Stored data:
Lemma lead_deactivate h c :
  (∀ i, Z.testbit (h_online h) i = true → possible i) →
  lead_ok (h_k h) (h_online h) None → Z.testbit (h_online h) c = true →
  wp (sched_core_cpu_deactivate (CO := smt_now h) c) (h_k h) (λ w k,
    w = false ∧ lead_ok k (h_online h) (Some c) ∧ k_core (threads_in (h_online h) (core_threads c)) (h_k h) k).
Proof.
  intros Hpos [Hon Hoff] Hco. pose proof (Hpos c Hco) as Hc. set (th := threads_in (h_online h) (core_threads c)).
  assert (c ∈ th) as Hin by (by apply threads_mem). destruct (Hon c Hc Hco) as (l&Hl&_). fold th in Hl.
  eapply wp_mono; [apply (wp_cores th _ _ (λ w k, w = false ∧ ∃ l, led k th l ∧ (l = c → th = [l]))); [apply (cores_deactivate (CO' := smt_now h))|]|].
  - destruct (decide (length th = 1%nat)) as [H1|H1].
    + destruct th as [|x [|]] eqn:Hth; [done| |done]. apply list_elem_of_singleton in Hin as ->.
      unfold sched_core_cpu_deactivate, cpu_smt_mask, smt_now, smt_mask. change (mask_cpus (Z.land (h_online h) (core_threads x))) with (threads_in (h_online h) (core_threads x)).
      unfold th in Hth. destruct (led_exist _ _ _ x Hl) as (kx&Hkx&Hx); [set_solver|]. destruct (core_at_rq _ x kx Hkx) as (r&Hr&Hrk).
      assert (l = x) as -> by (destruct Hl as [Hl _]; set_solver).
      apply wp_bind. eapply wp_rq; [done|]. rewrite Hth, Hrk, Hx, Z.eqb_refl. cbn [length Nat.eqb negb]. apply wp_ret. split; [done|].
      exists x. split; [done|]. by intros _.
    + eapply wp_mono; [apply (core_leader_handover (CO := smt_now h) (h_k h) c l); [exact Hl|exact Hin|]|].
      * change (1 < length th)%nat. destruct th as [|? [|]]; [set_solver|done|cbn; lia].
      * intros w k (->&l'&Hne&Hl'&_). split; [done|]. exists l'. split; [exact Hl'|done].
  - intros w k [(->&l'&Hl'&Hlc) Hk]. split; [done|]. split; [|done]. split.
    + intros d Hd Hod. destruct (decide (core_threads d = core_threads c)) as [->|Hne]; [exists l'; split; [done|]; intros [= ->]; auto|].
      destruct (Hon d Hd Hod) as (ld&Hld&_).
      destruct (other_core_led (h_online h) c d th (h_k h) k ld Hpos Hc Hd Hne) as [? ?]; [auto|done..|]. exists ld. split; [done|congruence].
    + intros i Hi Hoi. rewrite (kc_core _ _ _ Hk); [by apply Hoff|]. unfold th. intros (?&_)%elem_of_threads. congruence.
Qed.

#### [WHAT YOU NEED TO DO]
Among the records above, only the lines between the line holding "apply wp_bind. eapply" and the line holding "exists x. split; [done|]. by intros _.", inclusive, are to be output, exactly as written.

#### [EXERCISE RESULT]
      apply wp_bind. eapply wp_rq; [done|]. rewrite Hth, Hrk, Hx, Z.eqb_refl. cbn [length Nat.eqb negb]. apply wp_ret. split; [done|].
      exists x. split; [done|]. by intros _.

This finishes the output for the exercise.